W książce poznajemy kłopotliwego Henrego oraz problematyczną Zoe – dwójkę młodych ludzi, których drogi krzyżują się w najgorszych momentach ich życia. Jeszcze większe problemy pojawiają się, gdy dopada ich szczerość i poznają szczegóły swojej przeszłości. Henry niczym panna młoda ucieka ze ślubnego kobierca, a Zoe traci na zawsze mężczyznę, dla którego najwidoczniej była najważniejsza, mimo że on dla niej chyba nie aż tak bardzo. Obydwoje trwali w związkach, w których byli, ale być nie chcieli, dlatego gdy się poznają, nie są pewni swoich uczuć.
Henry i Zoe marzą o ucieczce od przeszłości, od której oczywiście nie da się uciec. Zrozumienie tego, że należy ją zaakceptować i zrobić krok w kierunku przyszłości, zajmuje bohaterom dłuższą chwilę w ich historii. Dlatego ścierają się ze sobą, odskakując od siebie jak poparzeni, po to, by znów do siebie bezmyślnie doskoczyć i ponownie się sparzyć. Trudno im odnaleźć miejsce na miłość, gdy serce krwawi, a wyrzuty sumienia gryzą dniami i nocami. Trudno im zmienić cokolwiek w swoim życiu.
Narracja prowadzona jest dwutorowo: z perspektywy Henrego oraz Zoe, co pozwala wniknąć w umysły utrapionych bohaterów. Doskonale widać jak wiele zamieszania wnoszą niedopowiedzenia, które prowadzą do nieporozumień. Dostrzegalne są także różnice postrzegania świata przez kobietę oraz mężczyznę. Odniosłam wrażenie, że autor powieści – Andy Jones, naigrywa się z kobiecości oraz męskości dzisiejszego świata, z tego jak bardzo te role mieszają się ze sobą, tworząc totalny miszmasz. I ma w tym dużo racji, toteż kreacje bohaterów są tu wyraźnie zamierzone.
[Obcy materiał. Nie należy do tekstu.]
(* ===== verification/_CoqProject ===== *)
-Q . S2P
Prelude.v
Types.v
OrderBook.v
BookFacts.v
Engine.v
EngineProps.v
Bytes.v
Protocol.v
FrameReader.v
WriteBuffer.v
Crc32.v
Spsc.v
Wakeup.v
Commands.v
Wal.v
WalProps.v
Snapshot.v
Egress.v
Text.v
RiskConfig.v
RiskFile.v
Session.v
Rounding.v
RateLimit.v
TcpServer.v
TcpProps.v
Throttle.v
EventLoop.v
MatchingThread.v
Keys.v
Recovery.v
Ownership.v
CoreInv.v
MatchProps.v
RestoreProps.v
Timeless.v
Fits.v
Names.v
EventProps.v
Answers.v
Accounts.v
Gateway.v
GatewayArgs.v
Durable.v
Lifecycle.v
WalVerify.v
VerifyBook.v
VerifyProps.v
System.v
Privacy.v
WireProps.v
OrderFlow.v
JsonViews.v
LobsterParser.v
LobsterReplay.v
LobsterProps.v
LobsterRefine.v
ZiPaper.v
ZiSim.v
LoadGen.v
ToolArgs.v
Benchmarker.v
LoadProps.v
Findings.v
Niestety postrzeganie przez autora kobiet sprowadza się do ich rozwiązłości i popadania w ciągłe sinusoidy emocji. Koleżanki Zoe to klasyczne „psiapsióły” – jedna z nich jest tą rozważniejszą, druga natomiast tą szaloną i wpadająca w ramiona każdego napotkanego mężczyzny. Ich rozmowy sprowadzają się do babskich spraw, a w oczach autora głównie do ględzenia o facetach.
Chociaż nie da się ukryć, że autor również mężczyznom nie szczędzi gorzkich słów. Henry jest niezdecydowany, korzy się przed wszystkimi, jest w nim więcej pierwiastku kobiecego, niż męskiego. Został on przedstawiony jako mężczyzna, który nie dorósł do poważnych decyzji z winy matki, a to z powodu jej silnego pragnienia, aby mieć dziewczynkę. Jest to nieco krzywdzące spojrzenie, ze względu na to, że w rodzinie był także ojciec, który będąc bokserem, był wręcz uosobieniem męskości.
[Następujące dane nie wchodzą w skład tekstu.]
Lemma erase_from_some s p id ls ls' :
  side_wf s ls -> erase_from s p id ls = Some ls' ->
  side_wf s ls' /\ exists l1 o l2,
    flat ls = l1 ++ o :: l2 /\ flat ls' = l1 ++ l2 /\ o_id o = id.
Proof.
  intros Hw. unfold erase_from. pose proof Hw as [_ Hf].
  destruct (find_level_view s p ls Hw)
    as [pre pl suf -> Hfind Hp Hpre Hsuf | pre suf -> Hfind Hpre Hsuf]; rewrite Hfind.
  2: { destruct (_ !! _) as [pl|] eqn:Hl; [|done].
       by rewrite (missing_lookup _ _ _ _ _ Hsuf Hl). }
  rewrite lookup_mid, Hp, Z.eqb_refl.
  destruct (remove_id id (orders pl)) as [[o dq]|] eqn:Hr; [|done].
  apply remove_id_some in Hr as (l1 & l2 & Ho & -> & Hid).
  apply Forall_app in Hf as [_ [Hpl _]%Forall_cons].
  assert (flat (pre ++ pl :: suf) = (flat pre ++ l1) ++ o :: (l2 ++ flat suf)) as Hflat.
  { rewrite flat_app, flat_cons, Ho, <- !app_assoc. done. }
  destruct (l1 ++ l2) as [|y dq] eqn:Hdq; intros [= <-].
  - rewrite delete_mid. split; [by eapply side_wf_remove|].
    apply app_eq_nil in Hdq as [-> ->].
    exists (flat pre ++ []), o, ([] ++ flat suf). rewrite Hflat, flat_app, app_nil_r. done.
  - rewrite insert_mid. split.
    + rewrite <- Hp, <- Hdq. eapply side_wf_replace; [exact Hw|done|].
      apply level_wf_drop; [done..|by rewrite Hdq].
    + exists (flat pre ++ l1), o, (l2 ++ flat suf). split; [done|]. split; [|done].
      rewrite flat_app, flat_cons. simpl. rewrite app_comm_cons, <- Hdq, <- !app_assoc. done.
Qed.

Lemma erase_from_none s p id ls :
  side_wf s ls -> erase_from s p id ls = None ->
  Forall (fun o => o_price_ticks o = p -> o_id o <> id) (flat ls).
Proof.
  intros Hw. unfold erase_from. pose proof Hw as [_ Hf].
  assert (forall ls', Forall (level_wf s) ls' ->
    Forall (fun l => lvl_price_ticks l <> p) ls' ->
    Forall (fun o => o_price_ticks o = p -> o_id o <> id) (flat ls')) as Hother.
  { intros ls' Hw' Hne. eapply Forall_flat; [done..|]. intros l o Hl (-> & _) Heq. by destruct Hl. }
  assert (forall q ls', Forall (fun l => before s q (lvl_price_ticks l)) ls' ->
    Forall (fun l => lvl_price_ticks l <> q) ls') as Haft.
  { intros q ls' H. eapply Forall_impl; [exact H|]. intros l Hl Heq. simpl in Hl.
    rewrite Heq in Hl. by eapply before_irrefl. }
  assert (forall q ls', Forall (fun l => before s (lvl_price_ticks l) q) ls' ->
    Forall (fun l => lvl_price_ticks l <> q) ls') as Hbef.
  { intros q ls' H. eapply Forall_impl; [exact H|]. intros l Hl Heq. simpl in Hl.
    rewrite Heq in Hl. by eapply before_irrefl. }
  destruct (find_level_view s p ls Hw)
    as [pre pl suf -> Hfind Hp Hpre Hsuf | pre suf -> Hfind Hpre Hsuf]; rewrite Hfind.
  - rewrite lookup_mid, Hp, Z.eqb_refl.
    destruct (remove_id id (orders pl)) as [[o [|y dq]]|] eqn:Hr; [done..|]. intros _.
    apply remove_id_none in Hr. apply Forall_app in Hf as [Hf1 [_ Hf2]%Forall_cons].
    rewrite flat_app, flat_cons, !Forall_app. split; [by auto|]. split; [|by auto].
    eapply Forall_impl; [exact Hr|]. done.
  - intros _. apply Forall_app in Hf as [Hf1 Hf2]. rewrite flat_app, Forall_app. auto.
Qed.

(** ** The front of a side *)

Lemma front_order_flat s ls : side_wf s ls -> front_order ls = head (flat ls).
Proof.
  intros [_ Hf]. destruct ls as [|pl ls]; [done|]. rewrite flat_cons.
  apply Forall_cons in Hf as [(Hne & _ & _) _].
  simpl. by destruct (orders pl).
Qed.

(** [qty] taken from the head order of a queue. *)
Definition consume (qty : Z) (os : list Order) : list Order :=
  match os with
  | [] => []
  | o :: os' =>
      if o_quantity o =? qty then os' else set_quantity o (o_quantity o - qty) :: os'
  end.

(** The order that leaves when [qty] is taken, if one does. *)
Definition consumed (qty : Z) (os : list Order) : option Z :=
  match os with
  | [] => None
  | o :: _ => if o_quantity o =? qty then Some (o_id o) else None
  end.

Lemma level_wf_fill s pl o dq q :
  level_wf s pl -> orders pl = o :: dq -> 0 <= q <= o_quantity o ->
  level_wf s (mkLevel (lvl_price_ticks pl) (u64 (total_qty pl - q))
                (set_quantity o (o_quantity o - q) :: dq)).
Proof.
  intros (_ & Htot & Hres) Ho Hq. rewrite Ho in *.
  apply Forall_cons in Hres as [(Hp & Hs & Ht & Hw) Hres]. split; [done|]. simpl. split.
  - rewrite Htot, u64_sub_l, !qsum_cons. f_equal. simpl. lia.
  - constructor; [|done]. repeat split; simpl; try done; zwlia.
Qed.

Lemma fill_front_spec s qty ls o :
  side_wf s ls -> front_order ls = Some o -> 0 <= qty <= o_quantity o ->
  side_wf s (fill_front qty ls).1 /\ flat (fill_front qty ls).1 = consume qty (flat ls) /\
  (fill_front qty ls).2 = consumed qty (flat ls).
Proof.
  intros Hw Hfr Hq. destruct ls as [|pl ls]; [done|]. rewrite flat_cons. simpl in Hfr |- *.
  destruct (orders pl) as [|x dq] eqn:Ho; [done|]. injection Hfr as ->.
  apply side_wf_cons_inv in Hw as Hw'. destruct Hw' as (Hpl & Hls & Hlt).
  assert (is_u32 (o_quantity o)) as Hoq.
  { destruct Hpl as (_ & _ & Hres). rewrite Ho in Hres.
    by apply Forall_cons in Hres as [(_ & _ & _ & ?) _]. }
  rewrite u32_id by zwlia. simpl.
  destruct (Z.eqb_spec (o_quantity o - qty) 0) as [Hz|Hz].
  - rewrite (proj2 (Z.eqb_eq _ _)) by lia.
    destruct dq as [|y dq]; simpl; [done|]. split; [|done].
    apply (side_wf_replace s [] pl); [done..|].
    replace qty with (o_quantity o) by lia.
    by apply (level_wf_drop s pl [] o (y :: dq)).
  - rewrite (proj2 (Z.eqb_neq _ _)) by lia. simpl. split; [|done].
    apply (side_wf_replace s [] pl); [done..|]. by apply level_wf_fill.
Qed.

(** ** LOBSTER edits on one side *)

(** [n] taken from the front of a queue, whole orders first. *)
Fixpoint take_qty (n : Z) (os : list Order) : list Order :=
  match os with
  | [] => []
  | o :: os' =>
      if 0 <? n then
        if o_quantity o <=? n then take_qty (n - o_quantity o) os'
        else set_quantity o (o_quantity o - n) :: os'
      else o :: os'
  end.

Definition delete_all (ids : list Z) (m : gmap Z (Side * Z)) : gmap Z (Side * Z) :=
  foldl (fun m i => delete i m) m ids.

Lemma reduce_loop_spec fuel n total os m :
  Forall (fun o => is_u32 (o_quantity o)) os ->
  (length os < fuel)%nat -> 0 <= n <= qsum os -> is_u32 n ->
  exists pre, key <$> os = (key <$> pre) ++ (key <$> take_qty n os) /\
    reduce_loop fuel n total os m =
      (true, (if 0 <? n then u64 (total - n) else total), take_qty n os,
       delete_all (o_id <$> pre) m).
Proof.
  revert n total os m. induction fuel as [|fuel IH]; intros n total os m Hos Hf Hn Hw; [lia|].
  cbn [reduce_loop]. destruct (Z.ltb_spec 0 n) as [Hpos|Hz].
  2: { exists []. destruct os as [|o os]; simpl; [done|].
       by rewrite (proj2 (Z.ltb_ge 0 n)) by lia. }
  destruct os as [|o os]; [unfold qsum in Hn; simpl in Hn; lia|].
  apply Forall_cons in Hos as [Ho Hos]. rewrite qsum_cons in Hn. simpl in Hf.
  cbn [take_qty]. rewrite (proj2 (Z.ltb_lt 0 n)) by lia.
  destruct (Z.leb_spec (o_quantity o) n) as [Hle|Hgt].
  - rewrite Z.min_r, Z.sub_diag by done. change (u32 0 =? 0) with true. cbn match.
    rewrite (u32_id (n - o_quantity o)) by zwlia.
    destruct (IH (n - o_quantity o) (u64 (total - o_quantity o)) os (delete (o_id o) m))
      as (pre & Hk & ->); [done|lia|lia|zwlia|].
    exists (o :: pre). split; [by rewrite !fmap_cons, Hk|]. do 3 f_equal.
    destruct (Z.ltb_spec 0 (n - o_quantity o)); [rewrite u64_sub_l; f_equal; lia|].
    f_equal; lia.
  - rewrite Z.min_l, Z.sub_diag by lia.
    rewrite (u32_id (o_quantity o - n)) by zwlia.
    rewrite (proj2 (Z.eqb_neq _ _)) by lia. change (u32 0) with 0.
    exists []. split; [done|]. destruct fuel as [|fuel]; [lia|]. done.
Qed.

Lemma touch_id_some id n os q os' :
  touch_id id n os = Some (q, os') ->
  exists l1 o l2, os = l1 ++ o :: l2 /\ os' = l1 ++ set_quantity o n :: l2 /\
    o_id o = id /\ q = o_quantity o.
Proof.
  revert os'. induction os as [|x os IH]; simpl; intros os'; [done|].
  destruct (Z.eqb_spec (o_id x) id) as [Hid|Hid].
  - intros [= <- <-]. by exists [], x, os.
  - destruct (touch_id id n os) as [[y dq']|]; [|done]. intros [= -> <-].
    destruct (IH dq' eq_refl) as (l1 & o & l2 & -> & -> & ? & ?). by exists (x :: l1), o, l2.
Qed.

Lemma level_wf_set s pl l1 o l2 n :
  level_wf s pl -> orders pl = l1 ++ o :: l2 -> is_u32 n ->
  level_wf s (mkLevel (lvl_price_ticks pl) (u64 (total_qty pl - o_quantity o + n))
                (l1 ++ set_quantity o n :: l2)).
Proof.
  intros (_ & Htot & Hres) Ho Hn. rewrite Ho in *. split; [by destruct l1|]. simpl. split.
  - rewrite Htot. replace (u64 (qsum (l1 ++ o :: l2)) - o_quantity o + n)
      with (u64 (qsum (l1 ++ o :: l2)) + (n - o_quantity o)) by lia.
    rewrite u64_add_l, !qsum_app, !qsum_cons. f_equal. simpl. lia.
  - apply Forall_app in Hres as [H1 [(Hp & Hs & Ht & Hw) H2]%Forall_cons].
    apply Forall_app. split; [done|]. constructor; [|done]. repeat split; simpl; try done; zwlia.
Qed.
Historia, sama w sobie, jest bardzo ciekawa, jednak trzeba czytać ją z pewnym dystansem, aby zrozumieć intencje autora, który nie pragnie nikogo obrazić, co najwyżej przykuć jego uwagę. Pokazuje, że w życiu nic nie jest wyłącznie czarne, ani białe. Jest ono pełne odcieni szarości, które często towarzyszą nam do końca życia.
„Kłopot z Henrym, problem z Zoe” to taka słodko-gorzka opowieść o życiu, z przymrużeniem oka, które ropieje na widok tego, co czynią bohaterowie – tego jak bardzo komplikują sobie życie, chociaż jest już wystarczająco skomplikowane. Autor próbuje pokazać jak wiele człowiek jest w stanie zmienić, porzucając trwanie w przeszłości. Jak wiele zależy od tego, co tu i teraz, i jak wiele czeka na nas jutro.